Candles are manufactured using a wide variety of waxes, which are naturally produced by plants and animals or refined from mineral deposits and petroleum.
|From Plants||Candelilla wax (E902), from the Mexican shrubs Euphorbia cerifera and Euphorbia antisyphilitica.|
|Carnauba wax (E903), from the leaves of the Carnauba palm, Copernicia cerifera or the Brazilian palm, Copernicia prunifera.|
|From Animals||Beeswax, white and yellow (E901), produced by honey bees.|
|From Minerals||Ozokerite (Earth Wax), extracted from lignite beds and rock fractures.|
|From Petroleum||Microcrystalline wax, produced by de-oiling Petrolatum.|
|Paraffin wax, refined from slack wax by vacuum distillation.|
Chandlers (candle-makers) traditionally used tallow (animal fat) or spermaceti (sperm whale oil) to manufacture candles as a cheaper alternative to Beeswax, although the former produced more smoke and an unpleasant odour.
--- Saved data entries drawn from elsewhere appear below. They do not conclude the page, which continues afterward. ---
(** *** The registry *)

(** X24. A call of [registerPropertyType], whether it registers the type
    or throws, leaves every entry that is in the registry as it is, and
    changes nothing but the registry: a registered type cannot be replaced
    or removed through it. *)
Theorem register_keeps_entries w type defaultValue parse' stringify' equals' cacheable :
  let w' := snd (registerPropertyType type defaultValue parse' stringify' equals'
                   cacheable w) in
  (forall name d, propertyTypes w !! name = Some d -> propertyTypes w' !! name = Some d) /\
  (forall name, name <> type -> propertyTypes w' !! name = propertyTypes w !! name) /\
  store w' = store w /\ document w' = document w /\ warned w' = warned w.
Proof.
  intros w'. unfold w', registerPropertyType. pstep.
  destruct (inPropertyTypes type (propertyTypes w)) eqn:E; cbn -[lookup insert].
  - repeat split; auto.
  - split; [|split; [|repeat split]].
    + intros name d Hd. rewrite lookup_insert_ne; [exact Hd|]. intros ->.
      unfold inPropertyTypes in E. apply orb_false_elim in E as [E _].
      apply bool_decide_eq_false in E. apply E. eauto.
    + intros name Hne. apply lookup_insert_ne. congruence.
Qed.

(** X25. The registry is a plain object, and [in] finds what it inherits:
    a type named as a property of [Object.prototype], such as [toString] or
    [constructor], is rejected as already registered by every call, also
    the first one on the empty registry. *)
Theorem register_inherited_name w type defaultValue parse' stringify' equals' cacheable :
  type ∈ objectPrototypeKeys ->
  inPropertyTypes type ∅ = true /\
  registerPropertyType type defaultValue parse' stringify' equals' cacheable w =
    (Throw (alreadyRegistered type), w).
Proof.
  intros Hin.
  assert (E : forall r, inPropertyTypes type r = true).
  { intros r. unfold inPropertyTypes. apply orb_true_intro. right.
    apply existsb_exists. exists type. split; [|apply String.eqb_refl].
    apply list_elem_of_In. exact Hin. }
  split; [apply E|]. unfold registerPropertyType. pstep. rewrite E. reflexivity.
Qed.

(** *** Default values *)

(** X26. The default value each built-in type is registered with is a
    valid default of that type: [isValidDefaultValue] accepts it, for every
    entry of the registry of the loaded module. *)
Theorem builtin_defaults_valid name d :
  propertyTypes builtinWorld !! name = Some d ->
  isValidDefaultValue (store builtinWorld) name (dflt d) = Ok true.
Proof.
  intros H. rewrite builtin_descriptors in H. apply elem_of_list_to_map_2 in H.
  repeat (apply elem_of_cons in H as [H|H];
          [injection H as -> ->; vm_compute; reflexivity|]).
  apply elem_of_nil in H. contradiction.
Qed.

Lemma eqb_other (type name : string) : type <> name -> String.eqb type name = false.
Proof. intros H. apply String.eqb_neq. exact H. Qed.

(** X27. For the types that are not vectors [isValidDefaultValue] decides
    by the kind of the value alone, without an exception: a string for
    audio, asset, color, map, model, src and string; a number, of any
    value, for int, number and time; a boolean for boolean; an array for
    array; a string or [null] for selector and selectorAll.  A type name
    that is not built in is valid with any default. *)
Theorem isValidDefaultValue_by_kind h type v :
  (type ∈ ["audio"; "asset"; "color"; "map"; "model"; "src"; "string"] ->
     isValidDefaultValue h type v = Ok (String.eqb (typeof v) "string")) /\
  (type ∈ ["int"; "number"; "time"] ->
     isValidDefaultValue h type v = Ok (isNumber v)) /\
  (type = "boolean" ->
     isValidDefaultValue h type v = Ok (String.eqb (typeof v) "boolean")) /\
  (type = "array" -> isValidDefaultValue h type v = Ok (isArray h v)) /\
  (type ∈ ["selector"; "selectorAll"] ->
     isValidDefaultValue h type v =
       Ok (String.eqb (typeof v) "string" || strict_eq v VNull)) /\
  (type ∉ builtinNames -> isValidDefaultValue h type v = Ok true).
Proof.
  assert (Hcases : forall (names : list string) (P : string -> Prop),
            Forall P names -> forall t, t ∈ names -> P t).
  { intros names P HP t Ht. exact (proj1 (Forall_forall _ _) HP t Ht). }
  split; [|split; [|split; [|split; [|split]]]].
  - apply (Hcases _ (fun t => isValidDefaultValue h t v = Ok (String.eqb (typeof v) "string"))).
    repeat constructor; destruct v; reflexivity.
  - apply (Hcases _ (fun t => isValidDefaultValue h t v = Ok (isNumber v))).
    repeat constructor; destruct v; reflexivity.
  - intros ->. destruct v; reflexivity.
  - intros ->. unfold isValidDefaultValue. cbn -[isArray]. destruct (isArray h v); reflexivity.
  - apply (Hcases _ (fun t => isValidDefaultValue h t v =
                                Ok (String.eqb (typeof v) "string" || strict_eq v VNull))).
    repeat constructor; destruct v; reflexivity.
  - intros Hnot. unfold isValidDefaultValue.
    assert (Hne : forall name, name ∈ builtinNames -> String.eqb type name = false).
    { intros name Hname. apply eqb_other. intros ->. exact (Hnot Hname). }
    unfold builtinNames in Hne.
    rewrite !Hne by (repeat first [apply list_elem_of_here | apply list_elem_of_further]).
    reflexivity.
Qed.

(** *** Selectors *)

(** [getElementById] finds the first element of the document, in document
    order, that has the id. *)
Lemma firstWithId_spec h id : forall doc,
  (firstWithId h doc id = VNull /\ Forall (lacksId h id) doc) \/
  (exists l tag attrs pre post,
     firstWithId h doc id = VRef l /\ doc = pre ++ l :: post /\
     h !! l = Some (OElement tag attrs) /\ attribute attrs "id" = Some id /\
     Forall (lacksId h id) pre).
Proof.
  induction doc as [|l doc IH]; [left; split; [reflexivity|constructor]|].
  assert (Hskip : lacksId h id l -> firstWithId h (l :: doc) id = firstWithId h doc id ->
    (firstWithId h (l :: doc) id = VNull /\ Forall (lacksId h id) (l :: doc)) \/
    (exists l0 tag attrs pre post,
       firstWithId h (l :: doc) id = VRef l0 /\ l :: doc = pre ++ l0 :: post /\
       h !! l0 = Some (OElement tag attrs) /\ attribute attrs "id" = Some id /\
       Forall (lacksId h id) pre)).
  { intros Hl E. rewrite E.
    destruct IH as [[E0 Hall]|(l0 & tag & attrs & pre & post & E0 & -> & H1 & H2 & Hpre)].
    - left. split; [exact E0|]. constructor; assumption.
    - right. exists l0, tag, attrs, (l :: pre), post. repeat split; try assumption.
      constructor; assumption. }
  destruct (h !! l) as [[items|props|tag attrs|props inherited]|] eqn:El;
    try (apply Hskip; [intros tag' attrs' H; rewrite El in H; discriminate
                      |cbn [firstWithId]; rewrite El; reflexivity]).
  destruct (attribute attrs "id") as [i|] eqn:Ei.
  - destruct (String.eqb_spec i id) as [->|Hne].
    + right. exists l, tag, attrs, [], doc. cbn [firstWithId]. rewrite El, Ei, String.eqb_refl.
      repeat split. constructor.
    + apply Hskip.
      * intros tag' attrs' H. rewrite El in H. injection H as <- <-. rewrite Ei.
        intros [= E]. contradiction.
      * cbn [firstWithId]. rewrite El, Ei. apply String.eqb_neq in Hne. rewrite Hne.
        reflexivity.
  - apply Hskip.
    + intros tag' attrs' H. rewrite El in H. injection H as <- <-. rewrite Ei. discriminate.
    + cbn [firstWithId]. rewrite El, Ei. reflexivity.
Qed.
Modern candles are mainly manufactured using Paraffin wax or sometimes Microcrystalline wax, which are both produced through the petroleum refining process. However, Beeswax is still used today in the production of environmentally friendly candles and for ceremonial purposes in churches. Candles can also be constructed using natural plant waxes, such as Carnauba wax or Candelilla wax. Ozokerite paraffin is mostly employed in the manufacture of candles used in hot climates because of its relatively high melting point.
Historically, candles were used for lighting but today are mainly utilised for decoration and ambiance, romantic mood lighting and ceremonial or religious occasions. Demand has also grown for scented candles as an air freshener and mood enhancer following the use of essential oils in aromatherapy.